## Task directions
Below are the records; copy each line in which "relies" can be found.

[Supplied material]

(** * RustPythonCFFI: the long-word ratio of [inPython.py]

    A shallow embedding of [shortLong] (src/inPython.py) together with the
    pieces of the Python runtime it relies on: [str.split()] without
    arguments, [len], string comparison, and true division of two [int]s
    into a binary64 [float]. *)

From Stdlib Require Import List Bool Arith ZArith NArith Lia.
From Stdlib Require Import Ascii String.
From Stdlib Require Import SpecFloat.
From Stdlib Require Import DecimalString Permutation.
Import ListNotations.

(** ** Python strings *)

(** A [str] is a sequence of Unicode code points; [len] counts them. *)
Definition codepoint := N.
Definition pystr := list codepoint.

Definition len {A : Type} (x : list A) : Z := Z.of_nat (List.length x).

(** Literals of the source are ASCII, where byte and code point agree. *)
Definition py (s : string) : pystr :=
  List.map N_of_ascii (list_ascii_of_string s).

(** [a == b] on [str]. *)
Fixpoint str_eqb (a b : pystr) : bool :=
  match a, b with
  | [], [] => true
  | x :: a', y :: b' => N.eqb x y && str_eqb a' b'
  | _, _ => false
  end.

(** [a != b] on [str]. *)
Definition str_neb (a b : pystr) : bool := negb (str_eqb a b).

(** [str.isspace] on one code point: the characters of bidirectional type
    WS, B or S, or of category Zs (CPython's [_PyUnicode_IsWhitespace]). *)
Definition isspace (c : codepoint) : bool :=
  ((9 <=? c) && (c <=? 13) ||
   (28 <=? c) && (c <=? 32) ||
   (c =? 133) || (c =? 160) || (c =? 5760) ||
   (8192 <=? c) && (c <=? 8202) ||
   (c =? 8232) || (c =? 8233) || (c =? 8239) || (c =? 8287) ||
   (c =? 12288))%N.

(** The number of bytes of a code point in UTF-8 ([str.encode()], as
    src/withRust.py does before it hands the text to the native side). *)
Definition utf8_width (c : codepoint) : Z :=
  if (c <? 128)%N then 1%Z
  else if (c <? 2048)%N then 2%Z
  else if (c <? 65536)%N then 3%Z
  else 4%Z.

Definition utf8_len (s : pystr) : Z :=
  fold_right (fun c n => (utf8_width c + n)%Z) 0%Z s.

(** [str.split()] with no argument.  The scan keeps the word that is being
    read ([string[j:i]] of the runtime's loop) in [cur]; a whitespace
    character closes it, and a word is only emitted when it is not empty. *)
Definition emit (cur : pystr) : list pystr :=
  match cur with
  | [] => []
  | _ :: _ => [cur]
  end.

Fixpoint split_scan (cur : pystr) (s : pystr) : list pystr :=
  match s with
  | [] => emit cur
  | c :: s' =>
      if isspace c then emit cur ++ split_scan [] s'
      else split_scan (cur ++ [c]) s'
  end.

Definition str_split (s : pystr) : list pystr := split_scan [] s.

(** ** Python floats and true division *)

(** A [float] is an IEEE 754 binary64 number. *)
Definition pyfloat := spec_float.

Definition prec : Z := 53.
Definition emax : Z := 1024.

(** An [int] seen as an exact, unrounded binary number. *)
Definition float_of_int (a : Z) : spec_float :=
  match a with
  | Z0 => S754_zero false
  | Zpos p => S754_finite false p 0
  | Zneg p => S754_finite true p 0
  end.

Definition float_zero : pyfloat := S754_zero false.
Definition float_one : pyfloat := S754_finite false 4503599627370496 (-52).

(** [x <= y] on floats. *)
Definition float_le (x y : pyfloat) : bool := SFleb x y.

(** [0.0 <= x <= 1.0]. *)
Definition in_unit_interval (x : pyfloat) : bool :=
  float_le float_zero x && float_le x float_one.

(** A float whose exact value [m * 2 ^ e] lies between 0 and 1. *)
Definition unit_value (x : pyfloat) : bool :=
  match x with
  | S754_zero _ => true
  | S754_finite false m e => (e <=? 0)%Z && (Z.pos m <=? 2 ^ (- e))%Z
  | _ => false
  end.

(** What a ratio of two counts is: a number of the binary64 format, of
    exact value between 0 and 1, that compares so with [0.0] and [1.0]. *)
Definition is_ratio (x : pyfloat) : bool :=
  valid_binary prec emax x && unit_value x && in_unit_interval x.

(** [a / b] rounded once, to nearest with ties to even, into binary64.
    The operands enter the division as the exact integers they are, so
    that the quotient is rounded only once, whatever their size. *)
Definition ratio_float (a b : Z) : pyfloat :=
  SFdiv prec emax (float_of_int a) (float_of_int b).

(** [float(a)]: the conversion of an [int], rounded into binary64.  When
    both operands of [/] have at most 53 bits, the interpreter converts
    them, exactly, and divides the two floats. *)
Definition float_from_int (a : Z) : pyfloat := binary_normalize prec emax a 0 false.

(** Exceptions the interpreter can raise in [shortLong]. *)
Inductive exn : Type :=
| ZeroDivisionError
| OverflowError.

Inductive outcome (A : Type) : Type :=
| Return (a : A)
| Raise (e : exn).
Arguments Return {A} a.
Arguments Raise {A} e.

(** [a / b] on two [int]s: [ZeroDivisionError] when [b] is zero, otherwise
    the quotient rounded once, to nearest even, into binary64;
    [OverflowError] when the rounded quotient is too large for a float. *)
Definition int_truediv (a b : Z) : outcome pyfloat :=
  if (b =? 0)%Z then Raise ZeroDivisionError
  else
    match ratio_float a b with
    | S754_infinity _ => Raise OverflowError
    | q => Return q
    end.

[/Supplied material]
[Supplied material]

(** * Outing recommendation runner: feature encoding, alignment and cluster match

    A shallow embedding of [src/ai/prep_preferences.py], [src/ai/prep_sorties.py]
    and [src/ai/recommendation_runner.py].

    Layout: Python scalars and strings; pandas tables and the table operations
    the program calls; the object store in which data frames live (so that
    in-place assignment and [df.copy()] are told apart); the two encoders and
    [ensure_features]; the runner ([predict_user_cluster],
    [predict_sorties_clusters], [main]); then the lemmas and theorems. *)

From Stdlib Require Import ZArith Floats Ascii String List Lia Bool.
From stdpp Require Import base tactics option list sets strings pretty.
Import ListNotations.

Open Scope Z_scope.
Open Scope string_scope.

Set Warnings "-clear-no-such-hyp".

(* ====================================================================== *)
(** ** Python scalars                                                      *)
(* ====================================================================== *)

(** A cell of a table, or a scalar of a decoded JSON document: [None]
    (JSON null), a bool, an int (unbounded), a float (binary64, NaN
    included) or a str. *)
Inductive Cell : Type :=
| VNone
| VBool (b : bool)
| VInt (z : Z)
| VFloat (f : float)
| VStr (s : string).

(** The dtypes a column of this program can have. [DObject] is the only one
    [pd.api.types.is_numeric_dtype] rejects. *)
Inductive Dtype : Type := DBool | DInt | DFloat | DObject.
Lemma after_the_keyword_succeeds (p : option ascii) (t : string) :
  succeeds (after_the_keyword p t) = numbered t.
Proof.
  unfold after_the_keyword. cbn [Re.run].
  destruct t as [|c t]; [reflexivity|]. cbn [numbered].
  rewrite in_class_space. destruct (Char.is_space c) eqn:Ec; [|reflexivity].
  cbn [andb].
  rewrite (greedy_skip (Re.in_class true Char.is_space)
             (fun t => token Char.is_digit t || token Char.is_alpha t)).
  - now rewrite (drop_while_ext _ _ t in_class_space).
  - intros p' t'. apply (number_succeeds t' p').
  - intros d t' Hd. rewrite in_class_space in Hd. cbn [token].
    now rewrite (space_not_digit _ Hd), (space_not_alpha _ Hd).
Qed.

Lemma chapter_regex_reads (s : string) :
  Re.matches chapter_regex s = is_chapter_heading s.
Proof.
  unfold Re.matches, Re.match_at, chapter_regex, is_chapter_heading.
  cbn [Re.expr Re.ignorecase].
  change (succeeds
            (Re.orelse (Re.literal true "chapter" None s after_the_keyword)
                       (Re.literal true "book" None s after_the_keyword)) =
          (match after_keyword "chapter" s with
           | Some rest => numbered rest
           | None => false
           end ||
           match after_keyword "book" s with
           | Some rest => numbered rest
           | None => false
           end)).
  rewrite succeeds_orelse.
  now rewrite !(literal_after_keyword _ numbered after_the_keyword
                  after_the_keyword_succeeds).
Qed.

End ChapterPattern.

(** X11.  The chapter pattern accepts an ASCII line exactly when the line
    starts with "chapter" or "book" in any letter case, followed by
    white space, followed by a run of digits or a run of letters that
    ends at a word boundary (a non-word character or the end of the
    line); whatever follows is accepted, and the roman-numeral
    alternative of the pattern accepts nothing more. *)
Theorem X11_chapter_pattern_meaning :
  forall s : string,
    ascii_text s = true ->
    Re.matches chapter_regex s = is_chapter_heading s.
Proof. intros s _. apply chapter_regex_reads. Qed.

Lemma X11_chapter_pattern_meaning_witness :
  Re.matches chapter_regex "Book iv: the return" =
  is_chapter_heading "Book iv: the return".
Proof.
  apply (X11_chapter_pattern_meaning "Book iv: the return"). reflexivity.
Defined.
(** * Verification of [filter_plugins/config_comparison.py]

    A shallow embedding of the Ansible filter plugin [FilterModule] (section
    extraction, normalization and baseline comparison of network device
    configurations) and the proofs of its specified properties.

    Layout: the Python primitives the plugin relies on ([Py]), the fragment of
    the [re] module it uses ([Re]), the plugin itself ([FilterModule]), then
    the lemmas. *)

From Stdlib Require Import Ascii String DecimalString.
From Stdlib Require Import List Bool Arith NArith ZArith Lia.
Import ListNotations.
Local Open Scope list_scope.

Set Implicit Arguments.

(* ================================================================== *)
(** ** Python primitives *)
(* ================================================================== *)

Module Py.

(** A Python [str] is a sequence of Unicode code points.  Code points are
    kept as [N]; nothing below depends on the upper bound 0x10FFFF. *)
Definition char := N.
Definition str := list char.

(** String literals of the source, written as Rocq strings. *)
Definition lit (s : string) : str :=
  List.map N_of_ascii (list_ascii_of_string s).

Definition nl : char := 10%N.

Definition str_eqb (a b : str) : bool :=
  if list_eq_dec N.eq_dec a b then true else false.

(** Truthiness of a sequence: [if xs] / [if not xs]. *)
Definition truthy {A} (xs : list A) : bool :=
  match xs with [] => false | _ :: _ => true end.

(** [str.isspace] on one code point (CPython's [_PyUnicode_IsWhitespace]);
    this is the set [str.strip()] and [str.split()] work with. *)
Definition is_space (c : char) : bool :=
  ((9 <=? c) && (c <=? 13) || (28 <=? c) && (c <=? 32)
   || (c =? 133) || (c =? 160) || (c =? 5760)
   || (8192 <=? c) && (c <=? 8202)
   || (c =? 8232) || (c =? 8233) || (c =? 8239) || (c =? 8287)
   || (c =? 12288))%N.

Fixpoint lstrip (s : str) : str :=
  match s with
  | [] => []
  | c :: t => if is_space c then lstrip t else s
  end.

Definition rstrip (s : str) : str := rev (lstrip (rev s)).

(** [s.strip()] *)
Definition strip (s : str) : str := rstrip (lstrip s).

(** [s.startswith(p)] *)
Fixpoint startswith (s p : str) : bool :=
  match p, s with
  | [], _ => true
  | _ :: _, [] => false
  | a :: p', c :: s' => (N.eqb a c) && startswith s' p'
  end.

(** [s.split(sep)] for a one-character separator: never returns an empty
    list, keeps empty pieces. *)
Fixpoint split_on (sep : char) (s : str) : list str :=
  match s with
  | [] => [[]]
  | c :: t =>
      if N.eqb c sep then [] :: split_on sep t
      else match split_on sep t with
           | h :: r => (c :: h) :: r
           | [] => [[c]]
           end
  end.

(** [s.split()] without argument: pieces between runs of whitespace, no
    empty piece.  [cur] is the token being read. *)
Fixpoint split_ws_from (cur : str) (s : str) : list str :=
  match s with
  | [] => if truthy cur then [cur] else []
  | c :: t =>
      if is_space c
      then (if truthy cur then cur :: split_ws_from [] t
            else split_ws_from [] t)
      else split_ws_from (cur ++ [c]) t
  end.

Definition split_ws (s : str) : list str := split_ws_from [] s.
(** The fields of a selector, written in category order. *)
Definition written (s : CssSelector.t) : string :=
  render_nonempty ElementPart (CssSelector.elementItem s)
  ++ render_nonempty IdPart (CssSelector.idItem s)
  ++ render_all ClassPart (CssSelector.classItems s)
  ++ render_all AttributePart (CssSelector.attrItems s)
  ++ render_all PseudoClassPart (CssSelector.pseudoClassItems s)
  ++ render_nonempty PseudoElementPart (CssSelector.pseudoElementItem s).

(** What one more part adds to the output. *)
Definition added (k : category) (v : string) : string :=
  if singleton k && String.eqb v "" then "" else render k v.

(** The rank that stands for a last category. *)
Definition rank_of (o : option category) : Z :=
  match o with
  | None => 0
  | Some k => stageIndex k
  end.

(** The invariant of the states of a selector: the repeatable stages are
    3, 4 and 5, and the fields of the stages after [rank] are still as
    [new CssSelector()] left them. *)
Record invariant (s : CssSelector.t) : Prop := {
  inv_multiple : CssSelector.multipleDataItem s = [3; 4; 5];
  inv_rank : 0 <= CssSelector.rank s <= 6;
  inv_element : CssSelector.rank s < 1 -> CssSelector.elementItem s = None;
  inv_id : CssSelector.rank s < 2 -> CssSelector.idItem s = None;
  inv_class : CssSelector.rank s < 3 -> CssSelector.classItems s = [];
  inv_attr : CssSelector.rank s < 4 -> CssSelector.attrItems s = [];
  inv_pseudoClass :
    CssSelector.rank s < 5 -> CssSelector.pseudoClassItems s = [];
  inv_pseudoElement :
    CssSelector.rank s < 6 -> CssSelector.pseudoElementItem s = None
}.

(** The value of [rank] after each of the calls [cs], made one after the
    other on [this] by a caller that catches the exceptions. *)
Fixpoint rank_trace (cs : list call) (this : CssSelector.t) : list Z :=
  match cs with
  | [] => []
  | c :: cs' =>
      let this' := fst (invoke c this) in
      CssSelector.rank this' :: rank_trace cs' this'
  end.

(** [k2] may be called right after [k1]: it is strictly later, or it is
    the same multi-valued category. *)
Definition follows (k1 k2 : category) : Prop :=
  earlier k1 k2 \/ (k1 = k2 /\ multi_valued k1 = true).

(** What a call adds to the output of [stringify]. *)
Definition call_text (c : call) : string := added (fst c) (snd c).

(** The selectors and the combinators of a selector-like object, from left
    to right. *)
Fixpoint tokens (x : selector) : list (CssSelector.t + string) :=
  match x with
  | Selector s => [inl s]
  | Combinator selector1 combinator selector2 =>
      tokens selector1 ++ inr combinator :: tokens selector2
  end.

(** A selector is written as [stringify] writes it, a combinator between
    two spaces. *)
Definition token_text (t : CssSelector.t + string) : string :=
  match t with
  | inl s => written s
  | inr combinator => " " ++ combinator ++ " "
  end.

[/Supplied material]

## Completed task
    pieces of the Python runtime it relies on: [str.split()] without
    Layout: the Python primitives the plugin relies on ([Py]), the fragment of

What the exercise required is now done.